Add an equal volume of dimethyl sulfoxide to the first tube to serve as the vehicle control and place the tubes with the caps loosened into the incubator for the appropriate activation period. At the end of the incubation, collect the cells by centrifugation and discard as much of the supernatant as possible without disturbing the cell pellet. Then lyse the cells as directed by a commercially available RNA isolation kit and isolate the RNA according to the manufacturer's instruction.

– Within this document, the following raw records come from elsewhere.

(** * Staff management page: data loader, mutation gateway, search filter

    A shallow embedding of the [StaffManagement] component: its view-model
    state, the handlers [fetchData], [handleChange], [handleSubmit],
    [handleEdit], [handleDelete], [resetForm], the derived list
    [filteredStaff], and the attributes of the form controls the handlers
    are wired to.  JavaScript objects are finite maps from property names to
    values, handlers are programs of a small state-and-exception monad over a
    world made of the component state, the backing store and the effects a
    user can see. *)

From stdpp Require Import gmap strings stringmap list fin_maps.
From Stdlib Require Import Ascii NArith.

Open Scope string_scope.
Open Scope nat_scope.
Open Scope list_scope.

(** ** Values, objects, exceptions *)

(** A field value of a stored document.  Strings are sequences of code
    units below 256, one [ascii] per code unit; [VNull] is the value of a
    field that holds no string.  A property that is absent from an object
    reads as [None] (JavaScript's [undefined]). *)
Inductive value :=
| VStr (s : string)
| VNull.

#[global] Instance value_eq_dec : EqDecision value.
Proof. solve_decision. Defined.

Abbreviation record := (gmap string value).

Inductive exn :=
| TypeError
| FirebaseError.

#[global] Instance exn_eq_dec : EqDecision exn.
Proof. solve_decision. Defined.

(** How an evaluation ends: with a value, or with an exception thrown. *)
Inductive outcome (A : Type) :=
| Done (a : A)
| Thrown (e : exn).
Arguments Done {A} a.
Arguments Thrown {A} e.

(** ** Strings *)

Module Str.

(** [String.prototype.toLowerCase] on one code unit below 256: the
    letters A-Z and the Latin-1 capitals U+00C0-U+00DE (U+00D7, the
    multiplication sign, apart) move up by 32. *)
Definition lowerChar (c : ascii) : ascii :=
  let n := N_of_ascii c in
  if ((65 <=? n) && (n <=? 90) || (192 <=? n) && (n <=? 222) && negb (n =? 215))%N
  then ascii_of_N (n + 32)
  else c.

Fixpoint toLowerCase (s : string) : string :=
  match s with
  | EmptyString => EmptyString
  | String c s' => String (lowerChar c) (toLowerCase s')
  end.

Fixpoint startsWith (s t : string) : bool :=
  match t, s with
  | EmptyString, _ => true
  | String _ _, EmptyString => false
  | String b t', String a s' => if Ascii.eqb a b then startsWith s' t' else false
  end.

(** [s.includes(t)]: [t] occurs in [s] at some position. *)
Fixpoint includes (s t : string) : bool :=
  startsWith s t ||
  match s with
  | EmptyString => false
  | String _ s' => includes s' t
  end.

Fixpoint repeat (c : ascii) (n : nat) : string :=
  match n with
  | O => EmptyString
  | S n' => String c (repeat c n')
  end.

End Str.

(** ** Arrays with callbacks that may throw *)

Fixpoint Array_some {A} (p : A -> outcome bool) (l : list A) : outcome bool :=
  match l with
  | [] => Done false
  | x :: l' =>
      match p x with
      | Thrown e => Thrown e
      | Done true => Done true
      | Done false => Array_some p l'
      end
  end.

Fixpoint Array_filter {A} (p : A -> outcome bool) (l : list A) : outcome (list A) :=
  match l with
  | [] => Done []
  | x :: l' =>
      match p x with
      | Thrown e => Thrown e
      | Done b =>
          match Array_filter p l' with
          | Thrown e => Thrown e
          | Done out => Done (if b then x :: out else out)
          end
      end
  end.

(** ** The search filter *)

(** [field.toLowerCase()] on a property read: only a string has the
    method. *)
Definition call_toLowerCase (field : option value) : outcome string :=
  match field with
  | Some (VStr s) => Done (Str.toLowerCase s)
  | _ => Thrown TypeError
  end.

Definition fieldMatches (searchQuery : string) (field : option value) : outcome bool :=
  match call_toLowerCase field with
  | Thrown e => Thrown e
  | Done s => Done (Str.includes s (Str.toLowerCase searchQuery))
  end.

Definition filteredStaff (staff : list record) (searchQuery : string)
  : outcome (list record) :=
  Array_filter
    (fun r : record =>
       Array_some (fieldMatches searchQuery)
         [r !! "firstName"; r !! "lastName"; r !! "position";
          r !! "department"; r !! "course"])
    staff.

(** ** The backing store *)

(** A collection holds documents, each a field map under its identifier;
    reading a collection lists them in the store's order. *)
Abbreviation collection := (gmap string record).

Record Store := mkStore {
  Staff : collection;
  Departments : collection;
  Courses : gmap string collection   (* Departments/{id}/Courses, by id *)
}.

Inductive collectionRef :=
| StaffCol
| DepartmentsCol
| CoursesCol (departmentId : string).

#[global] Instance collectionRef_eq_dec : EqDecision collectionRef.
Proof. solve_decision. Defined.

(** What [collection(db, ...)] and [doc(db, ...)] return. *)
Inductive reference :=
| ColRef (c : collectionRef)
| DocRef (c : collectionRef) (id : string).

Inductive call :=
| GetDocs (c : collectionRef)
| AddDoc (c : collectionRef) (data : record)
| UpdateDoc (c : collectionRef) (id : string) (data : record)
| DeleteDoc (c : collectionRef) (id : string).

Module Firestore.

Definition read (c : collectionRef) (s : Store) : collection :=
  match c with
  | StaffCol => Staff s
  | DepartmentsCol => Departments s
  | CoursesCol d => default ∅ (Courses s !! d)
  end.

Definition write (c : collectionRef) (m : collection) (s : Store) : Store :=
  match c with
  | StaffCol => mkStore m (Departments s) (Courses s)
  | DepartmentsCol => mkStore (Staff s) m (Courses s)
  | CoursesCol d => mkStore (Staff s) (Departments s) (<[d := m]> (Courses s))
  end.

(** Modelled from the spec: the identifier the store assigns on create
    (section 6, "assigns and returns a new identifier"); the store client
    is an external collaborator, no code of it is in the repository. *)
Definition autoId (m : collection) : string := fresh_string "doc" m.

(** Modelled from the spec: read-all on a collection or a nested
    sub-collection (section 6) yields its (identifier, field map) pairs in
    the store's order; a sub-collection that was never written is empty. *)
Definition getDocs (c : collectionRef) (s : Store) : list (string * record) :=
  map_to_list (read c s).

(** Modelled from the spec: create in a collection with a field map
    (section 6) assigns and returns a new identifier. *)
Definition addDoc (c : collectionRef) (data : record) (s : Store) : string * Store :=
  let id := autoId (read c s) in
  (id, write c (<[id := data]> (read c s)) s).

(** Modelled from the spec: update by identifier (section 6) replaces the
    listed fields and errors if the identifier is absent. *)
Definition updateDoc (c : collectionRef) (id : string) (data : record) (s : Store)
  : option Store :=
  match read c s !! id with
  | Some old => Some (write c (<[id := data ∪ old]> (read c s)) s)
  | None => None
  end.

(** Modelled from the spec: delete by identifier (section 6) removes the
    record and errors if the identifier is absent. *)
Definition deleteDoc (c : collectionRef) (id : string) (s : Store) : option Store :=
  match read c s !! id with
  | Some _ => Some (write c (delete id (read c s)) s)
  | None => None
  end.

End Firestore.

(** ** Component state and the world around it *)

Record View := mkView {
  staff : list record;
  formData : record;
  departments : list record;
  allCourses : gmap string (list record);
  selectedStaff : option record;
  searchQuery : string
}.

(** What a handler does that can be seen from outside, in order. *)
Inductive event :=
| Call (c : call)                       (* a request sent to the store *)
| Alert (title text icon : string)      (* Swal.fire(title, text, icon) *)
| Ask (title text : string)             (* Swal.fire with a cancel button *)
| ConsoleError (msg : string)
| ScrollTop.

(** [faults] and [answers] script the collaborators: for each store request
    still to come whether it is rejected, for each confirmation dialog still
    to come whether the user confirms (an exhausted script answers no).
    [frames] lists the component state on screen each time a handler was
    suspended at an [await]: between two such points the handler runs
    without interruption, at each of them the page renders what has been
    set so far. *)
Record World := mkWorld {
  view : View;
  db : Store;
  faults : list bool;
  answers : list bool;
  trace : list event;
  frames : list View
}.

The viability and purity of CD4+CD45RO+T-cells obtained by this negative selection protocol is consistently high. The yield of CD4+CD45RO+T-cells obtained from leukoreduction system chambers from SS PBMCs is typically about 75%compared to about 16%from normal donor PBMCs. SS memory T-cells and SS PBMCs poorly expressed cytokine and other immune response genes compared to cells from normal donor T-cells and PBMCs.

In addition, many genes not normally expressed in normal donor T-cells are highly expressed in SS T-cells both at rest and following stimulation. Good sterile technique and a consistent routine are really important for the success of this technique. It's also really important while you're layering the Ficoll that you use an automatic pipette with fine control and you really pay attention to the speed that you're laying down the Ficoll.

Cells isolated using this method will be viable and can be used for toxicity studies, molecular biochemical studies for characterization of signal transduction pathways, flow cytometry and gene expression studies. The method can be used for isolating cells from patients with disease, for inflammatory diseases, and also other diseases such as cancers for direct studies. Examples of these diseases include psoriasis and atopic dermatitis.